Exercise materials -

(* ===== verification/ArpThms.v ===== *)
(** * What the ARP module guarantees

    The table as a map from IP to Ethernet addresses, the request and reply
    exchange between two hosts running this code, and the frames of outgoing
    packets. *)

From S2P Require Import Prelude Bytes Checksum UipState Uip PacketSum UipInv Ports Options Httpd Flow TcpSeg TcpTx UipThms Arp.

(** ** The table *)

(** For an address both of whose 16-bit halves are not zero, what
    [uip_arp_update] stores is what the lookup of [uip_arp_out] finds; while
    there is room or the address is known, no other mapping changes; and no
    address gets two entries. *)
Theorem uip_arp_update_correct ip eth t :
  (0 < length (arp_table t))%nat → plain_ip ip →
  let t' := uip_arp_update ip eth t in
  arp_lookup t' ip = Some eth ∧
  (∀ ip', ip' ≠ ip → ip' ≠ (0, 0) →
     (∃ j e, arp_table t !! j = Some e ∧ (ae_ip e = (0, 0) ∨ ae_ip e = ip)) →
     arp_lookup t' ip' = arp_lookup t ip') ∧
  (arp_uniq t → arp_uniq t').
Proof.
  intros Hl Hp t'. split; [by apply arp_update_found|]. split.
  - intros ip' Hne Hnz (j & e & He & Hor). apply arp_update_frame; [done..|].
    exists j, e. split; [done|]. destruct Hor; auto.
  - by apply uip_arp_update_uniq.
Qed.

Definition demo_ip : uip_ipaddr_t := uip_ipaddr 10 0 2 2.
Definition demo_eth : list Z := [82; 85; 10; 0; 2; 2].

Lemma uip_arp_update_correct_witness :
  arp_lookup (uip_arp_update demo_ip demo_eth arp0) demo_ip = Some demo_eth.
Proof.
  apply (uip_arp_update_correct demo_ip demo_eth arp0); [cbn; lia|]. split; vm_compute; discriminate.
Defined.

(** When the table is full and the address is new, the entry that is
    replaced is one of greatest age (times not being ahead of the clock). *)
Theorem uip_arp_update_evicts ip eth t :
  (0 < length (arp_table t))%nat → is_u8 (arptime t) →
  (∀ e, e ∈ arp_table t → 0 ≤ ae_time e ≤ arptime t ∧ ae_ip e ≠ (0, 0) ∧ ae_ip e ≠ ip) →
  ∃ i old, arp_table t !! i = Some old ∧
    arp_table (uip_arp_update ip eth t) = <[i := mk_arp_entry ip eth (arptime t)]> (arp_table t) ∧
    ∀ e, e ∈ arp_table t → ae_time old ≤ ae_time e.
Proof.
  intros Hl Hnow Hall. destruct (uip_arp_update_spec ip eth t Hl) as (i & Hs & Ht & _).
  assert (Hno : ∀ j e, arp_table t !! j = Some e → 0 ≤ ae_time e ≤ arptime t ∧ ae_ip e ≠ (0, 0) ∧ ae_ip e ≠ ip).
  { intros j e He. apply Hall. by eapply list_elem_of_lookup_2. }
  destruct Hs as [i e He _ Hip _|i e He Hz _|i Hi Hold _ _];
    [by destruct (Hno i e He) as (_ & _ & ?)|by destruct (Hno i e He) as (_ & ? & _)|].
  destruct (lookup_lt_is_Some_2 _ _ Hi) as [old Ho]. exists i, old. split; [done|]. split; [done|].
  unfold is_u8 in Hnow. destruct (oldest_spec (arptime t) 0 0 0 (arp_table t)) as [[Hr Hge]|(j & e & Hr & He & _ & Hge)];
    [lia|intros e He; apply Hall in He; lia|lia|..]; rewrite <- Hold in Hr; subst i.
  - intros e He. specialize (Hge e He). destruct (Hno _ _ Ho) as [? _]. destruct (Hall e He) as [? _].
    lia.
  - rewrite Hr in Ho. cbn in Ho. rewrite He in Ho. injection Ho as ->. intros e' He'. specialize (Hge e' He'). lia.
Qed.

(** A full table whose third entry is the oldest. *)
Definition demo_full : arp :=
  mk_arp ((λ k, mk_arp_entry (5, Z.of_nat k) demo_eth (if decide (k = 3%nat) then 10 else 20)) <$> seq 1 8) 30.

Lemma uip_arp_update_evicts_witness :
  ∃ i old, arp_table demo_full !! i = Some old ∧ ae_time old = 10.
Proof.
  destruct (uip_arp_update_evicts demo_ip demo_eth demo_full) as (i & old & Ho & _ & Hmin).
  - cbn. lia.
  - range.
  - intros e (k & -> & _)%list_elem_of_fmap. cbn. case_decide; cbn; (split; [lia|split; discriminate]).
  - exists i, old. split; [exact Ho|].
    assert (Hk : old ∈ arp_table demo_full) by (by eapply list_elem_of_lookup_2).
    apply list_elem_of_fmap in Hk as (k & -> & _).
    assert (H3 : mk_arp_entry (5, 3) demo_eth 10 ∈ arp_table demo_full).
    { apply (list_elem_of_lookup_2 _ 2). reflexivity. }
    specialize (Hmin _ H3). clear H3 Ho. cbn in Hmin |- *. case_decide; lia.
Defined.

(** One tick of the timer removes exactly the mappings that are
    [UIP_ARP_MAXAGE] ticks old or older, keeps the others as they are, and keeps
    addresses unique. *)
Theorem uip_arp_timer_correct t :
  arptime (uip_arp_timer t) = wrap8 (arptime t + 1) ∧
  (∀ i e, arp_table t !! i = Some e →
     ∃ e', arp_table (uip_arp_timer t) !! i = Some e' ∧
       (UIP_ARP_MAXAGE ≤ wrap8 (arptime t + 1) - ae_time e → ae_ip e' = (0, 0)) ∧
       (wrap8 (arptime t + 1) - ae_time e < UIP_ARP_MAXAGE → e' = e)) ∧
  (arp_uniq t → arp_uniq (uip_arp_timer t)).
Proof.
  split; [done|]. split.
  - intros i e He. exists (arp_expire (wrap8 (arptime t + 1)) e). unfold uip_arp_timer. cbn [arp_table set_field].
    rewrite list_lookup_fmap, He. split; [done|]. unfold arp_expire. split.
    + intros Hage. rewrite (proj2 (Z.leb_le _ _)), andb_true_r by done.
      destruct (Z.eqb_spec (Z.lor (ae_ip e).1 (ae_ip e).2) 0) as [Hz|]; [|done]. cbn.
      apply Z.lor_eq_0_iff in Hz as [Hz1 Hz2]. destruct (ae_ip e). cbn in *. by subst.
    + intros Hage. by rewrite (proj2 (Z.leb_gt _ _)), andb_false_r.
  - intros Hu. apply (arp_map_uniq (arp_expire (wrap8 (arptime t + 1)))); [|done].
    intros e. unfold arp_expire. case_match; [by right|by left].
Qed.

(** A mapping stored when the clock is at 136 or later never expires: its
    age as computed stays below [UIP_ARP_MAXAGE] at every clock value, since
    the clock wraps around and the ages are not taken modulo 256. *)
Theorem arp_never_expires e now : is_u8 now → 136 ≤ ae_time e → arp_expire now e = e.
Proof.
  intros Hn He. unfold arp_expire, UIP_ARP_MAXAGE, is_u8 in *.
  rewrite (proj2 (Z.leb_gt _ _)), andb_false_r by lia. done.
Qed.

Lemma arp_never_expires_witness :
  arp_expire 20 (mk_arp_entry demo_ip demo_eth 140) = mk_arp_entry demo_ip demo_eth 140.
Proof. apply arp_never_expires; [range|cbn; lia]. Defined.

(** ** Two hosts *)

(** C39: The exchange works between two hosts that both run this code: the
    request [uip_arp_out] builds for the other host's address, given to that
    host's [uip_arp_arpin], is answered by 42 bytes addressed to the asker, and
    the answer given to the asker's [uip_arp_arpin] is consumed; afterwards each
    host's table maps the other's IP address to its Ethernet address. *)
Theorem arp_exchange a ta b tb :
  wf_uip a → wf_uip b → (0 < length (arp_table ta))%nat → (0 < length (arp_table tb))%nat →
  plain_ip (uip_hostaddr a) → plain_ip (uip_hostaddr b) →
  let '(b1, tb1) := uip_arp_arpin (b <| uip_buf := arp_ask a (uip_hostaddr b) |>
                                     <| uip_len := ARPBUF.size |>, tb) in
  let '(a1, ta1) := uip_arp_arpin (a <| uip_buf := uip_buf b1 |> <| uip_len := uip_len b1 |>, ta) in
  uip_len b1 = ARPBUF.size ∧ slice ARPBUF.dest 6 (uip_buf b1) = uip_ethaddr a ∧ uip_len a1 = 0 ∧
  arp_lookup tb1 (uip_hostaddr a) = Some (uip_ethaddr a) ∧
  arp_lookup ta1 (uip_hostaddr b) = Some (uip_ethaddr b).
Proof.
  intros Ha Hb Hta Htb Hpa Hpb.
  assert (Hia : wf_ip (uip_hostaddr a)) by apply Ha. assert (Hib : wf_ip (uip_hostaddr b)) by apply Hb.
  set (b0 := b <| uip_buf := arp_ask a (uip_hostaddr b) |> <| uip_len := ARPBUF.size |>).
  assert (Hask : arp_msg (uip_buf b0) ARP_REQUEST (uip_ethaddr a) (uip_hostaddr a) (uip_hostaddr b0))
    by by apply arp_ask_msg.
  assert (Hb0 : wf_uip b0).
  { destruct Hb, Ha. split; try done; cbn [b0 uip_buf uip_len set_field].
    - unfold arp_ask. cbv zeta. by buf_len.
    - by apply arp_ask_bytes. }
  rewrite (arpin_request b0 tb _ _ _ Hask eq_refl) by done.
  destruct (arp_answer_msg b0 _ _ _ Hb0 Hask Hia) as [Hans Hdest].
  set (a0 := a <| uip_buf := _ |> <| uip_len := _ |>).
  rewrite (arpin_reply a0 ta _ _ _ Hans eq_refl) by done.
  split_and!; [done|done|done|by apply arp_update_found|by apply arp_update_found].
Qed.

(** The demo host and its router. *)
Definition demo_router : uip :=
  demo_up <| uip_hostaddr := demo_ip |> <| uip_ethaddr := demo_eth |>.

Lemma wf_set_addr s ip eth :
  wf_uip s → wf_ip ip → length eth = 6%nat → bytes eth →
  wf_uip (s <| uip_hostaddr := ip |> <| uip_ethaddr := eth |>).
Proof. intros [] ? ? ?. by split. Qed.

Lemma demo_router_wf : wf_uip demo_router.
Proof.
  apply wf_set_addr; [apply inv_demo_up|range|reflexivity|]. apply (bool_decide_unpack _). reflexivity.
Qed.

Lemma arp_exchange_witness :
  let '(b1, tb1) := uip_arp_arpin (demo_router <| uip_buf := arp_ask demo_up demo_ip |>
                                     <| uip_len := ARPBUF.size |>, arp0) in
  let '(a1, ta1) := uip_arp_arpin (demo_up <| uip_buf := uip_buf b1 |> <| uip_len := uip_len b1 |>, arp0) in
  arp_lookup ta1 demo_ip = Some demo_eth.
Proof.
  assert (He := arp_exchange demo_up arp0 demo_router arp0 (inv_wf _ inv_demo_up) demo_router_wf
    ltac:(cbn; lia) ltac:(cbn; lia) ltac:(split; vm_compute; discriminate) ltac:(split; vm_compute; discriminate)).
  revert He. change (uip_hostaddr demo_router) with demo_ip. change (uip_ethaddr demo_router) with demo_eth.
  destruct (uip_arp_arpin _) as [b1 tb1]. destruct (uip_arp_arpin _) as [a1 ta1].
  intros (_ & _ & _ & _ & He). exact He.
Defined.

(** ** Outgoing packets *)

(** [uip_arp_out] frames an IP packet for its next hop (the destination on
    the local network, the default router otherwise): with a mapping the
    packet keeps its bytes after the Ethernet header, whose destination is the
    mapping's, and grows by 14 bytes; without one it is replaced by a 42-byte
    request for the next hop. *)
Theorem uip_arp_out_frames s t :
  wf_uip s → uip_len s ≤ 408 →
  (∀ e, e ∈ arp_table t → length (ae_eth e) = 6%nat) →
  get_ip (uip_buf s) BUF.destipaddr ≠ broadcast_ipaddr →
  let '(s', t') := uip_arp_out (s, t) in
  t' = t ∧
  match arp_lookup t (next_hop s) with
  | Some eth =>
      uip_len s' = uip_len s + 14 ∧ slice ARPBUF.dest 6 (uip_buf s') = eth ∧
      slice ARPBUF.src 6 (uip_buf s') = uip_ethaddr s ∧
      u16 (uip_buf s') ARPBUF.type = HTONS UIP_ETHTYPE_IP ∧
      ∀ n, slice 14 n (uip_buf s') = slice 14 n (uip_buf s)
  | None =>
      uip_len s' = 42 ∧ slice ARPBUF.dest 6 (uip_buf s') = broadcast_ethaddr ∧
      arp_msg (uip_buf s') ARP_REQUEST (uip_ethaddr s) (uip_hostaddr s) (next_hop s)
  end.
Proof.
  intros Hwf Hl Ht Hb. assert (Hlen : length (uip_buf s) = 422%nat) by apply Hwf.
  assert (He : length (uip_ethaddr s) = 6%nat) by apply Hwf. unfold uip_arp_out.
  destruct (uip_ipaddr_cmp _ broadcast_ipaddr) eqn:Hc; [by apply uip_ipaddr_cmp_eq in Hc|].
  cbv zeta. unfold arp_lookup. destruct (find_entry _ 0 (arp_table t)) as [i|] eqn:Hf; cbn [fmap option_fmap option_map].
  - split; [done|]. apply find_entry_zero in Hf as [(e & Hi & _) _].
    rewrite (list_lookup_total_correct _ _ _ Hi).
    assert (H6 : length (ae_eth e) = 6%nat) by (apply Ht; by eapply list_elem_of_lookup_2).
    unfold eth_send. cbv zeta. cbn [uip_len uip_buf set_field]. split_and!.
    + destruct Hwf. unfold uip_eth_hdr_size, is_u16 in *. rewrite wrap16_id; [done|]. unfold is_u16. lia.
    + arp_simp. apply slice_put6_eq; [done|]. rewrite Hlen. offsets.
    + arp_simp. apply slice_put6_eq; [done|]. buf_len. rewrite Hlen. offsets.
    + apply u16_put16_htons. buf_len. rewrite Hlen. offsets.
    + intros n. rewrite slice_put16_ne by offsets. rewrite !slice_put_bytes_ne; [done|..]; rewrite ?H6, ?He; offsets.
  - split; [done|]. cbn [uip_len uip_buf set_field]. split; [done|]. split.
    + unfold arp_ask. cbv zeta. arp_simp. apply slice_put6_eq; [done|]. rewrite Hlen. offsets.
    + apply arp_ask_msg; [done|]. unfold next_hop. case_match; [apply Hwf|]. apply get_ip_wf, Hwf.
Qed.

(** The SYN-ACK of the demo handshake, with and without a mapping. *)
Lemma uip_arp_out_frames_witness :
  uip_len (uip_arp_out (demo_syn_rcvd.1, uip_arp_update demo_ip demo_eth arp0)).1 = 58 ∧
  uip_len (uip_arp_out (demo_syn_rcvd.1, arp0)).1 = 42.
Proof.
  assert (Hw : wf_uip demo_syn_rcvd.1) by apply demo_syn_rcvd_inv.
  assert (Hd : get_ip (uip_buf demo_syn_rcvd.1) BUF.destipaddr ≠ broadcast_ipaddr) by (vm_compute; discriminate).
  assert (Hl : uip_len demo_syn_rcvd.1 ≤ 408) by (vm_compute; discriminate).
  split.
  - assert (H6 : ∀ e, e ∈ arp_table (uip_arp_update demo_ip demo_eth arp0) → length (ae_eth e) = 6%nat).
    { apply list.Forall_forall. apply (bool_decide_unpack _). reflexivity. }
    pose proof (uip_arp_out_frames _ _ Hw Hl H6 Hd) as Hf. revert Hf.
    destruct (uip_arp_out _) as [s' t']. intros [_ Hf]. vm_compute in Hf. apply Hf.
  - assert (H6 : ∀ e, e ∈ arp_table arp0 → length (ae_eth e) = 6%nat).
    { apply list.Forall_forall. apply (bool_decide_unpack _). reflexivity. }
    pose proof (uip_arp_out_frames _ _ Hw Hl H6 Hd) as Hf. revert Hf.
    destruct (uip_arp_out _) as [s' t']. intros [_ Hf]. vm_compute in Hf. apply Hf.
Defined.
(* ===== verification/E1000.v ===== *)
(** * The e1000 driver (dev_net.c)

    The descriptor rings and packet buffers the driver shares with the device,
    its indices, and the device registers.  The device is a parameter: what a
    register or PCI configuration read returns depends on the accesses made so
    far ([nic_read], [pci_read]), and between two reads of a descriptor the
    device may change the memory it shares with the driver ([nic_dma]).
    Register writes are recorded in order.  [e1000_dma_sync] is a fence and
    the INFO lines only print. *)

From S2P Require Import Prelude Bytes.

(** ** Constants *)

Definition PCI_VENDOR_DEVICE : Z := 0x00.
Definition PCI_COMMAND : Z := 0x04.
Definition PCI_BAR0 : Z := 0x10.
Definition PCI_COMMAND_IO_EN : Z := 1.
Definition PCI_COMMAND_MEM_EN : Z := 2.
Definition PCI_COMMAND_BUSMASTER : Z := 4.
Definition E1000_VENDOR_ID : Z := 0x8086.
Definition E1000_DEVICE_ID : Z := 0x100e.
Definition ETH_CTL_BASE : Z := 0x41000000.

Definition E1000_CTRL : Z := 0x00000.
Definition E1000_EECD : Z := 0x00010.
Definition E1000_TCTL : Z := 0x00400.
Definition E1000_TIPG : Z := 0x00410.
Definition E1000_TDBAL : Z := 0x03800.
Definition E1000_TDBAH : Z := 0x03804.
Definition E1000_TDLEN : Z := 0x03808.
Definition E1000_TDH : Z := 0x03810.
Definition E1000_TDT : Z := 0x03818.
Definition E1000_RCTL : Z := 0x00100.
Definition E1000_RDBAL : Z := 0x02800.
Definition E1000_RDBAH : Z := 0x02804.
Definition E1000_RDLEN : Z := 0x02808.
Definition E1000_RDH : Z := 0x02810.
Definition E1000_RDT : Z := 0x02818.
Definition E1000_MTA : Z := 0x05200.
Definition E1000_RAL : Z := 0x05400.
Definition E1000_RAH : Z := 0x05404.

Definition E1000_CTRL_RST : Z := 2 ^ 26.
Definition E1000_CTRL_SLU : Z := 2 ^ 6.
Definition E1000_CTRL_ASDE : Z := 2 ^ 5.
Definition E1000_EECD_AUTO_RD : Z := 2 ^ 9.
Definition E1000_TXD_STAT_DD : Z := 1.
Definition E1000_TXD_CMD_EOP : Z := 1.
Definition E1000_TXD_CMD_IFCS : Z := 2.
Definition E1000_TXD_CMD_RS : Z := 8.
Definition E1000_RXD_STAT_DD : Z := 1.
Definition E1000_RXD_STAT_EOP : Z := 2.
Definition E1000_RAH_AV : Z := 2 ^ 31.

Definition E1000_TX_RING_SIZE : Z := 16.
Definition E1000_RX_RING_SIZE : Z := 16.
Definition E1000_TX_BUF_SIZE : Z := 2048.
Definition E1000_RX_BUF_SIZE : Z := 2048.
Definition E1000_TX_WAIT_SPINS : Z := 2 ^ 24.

Task goal - Looking at the entries above, can you reproduce exactly the lines from the one that holds "uip_len s' = uip_len" through the one that holds "uip_len s' = 42", and only those?

Answer to this problem -
      uip_len s' = uip_len s + 14 ∧ slice ARPBUF.dest 6 (uip_buf s') = eth ∧
      slice ARPBUF.src 6 (uip_buf s') = uip_ethaddr s ∧
      u16 (uip_buf s') ARPBUF.type = HTONS UIP_ETHTYPE_IP ∧
      ∀ n, slice 14 n (uip_buf s') = slice 14 n (uip_buf s)
  | None =>
      uip_len s' = 42 ∧ slice ARPBUF.dest 6 (uip_buf s') = broadcast_ethaddr ∧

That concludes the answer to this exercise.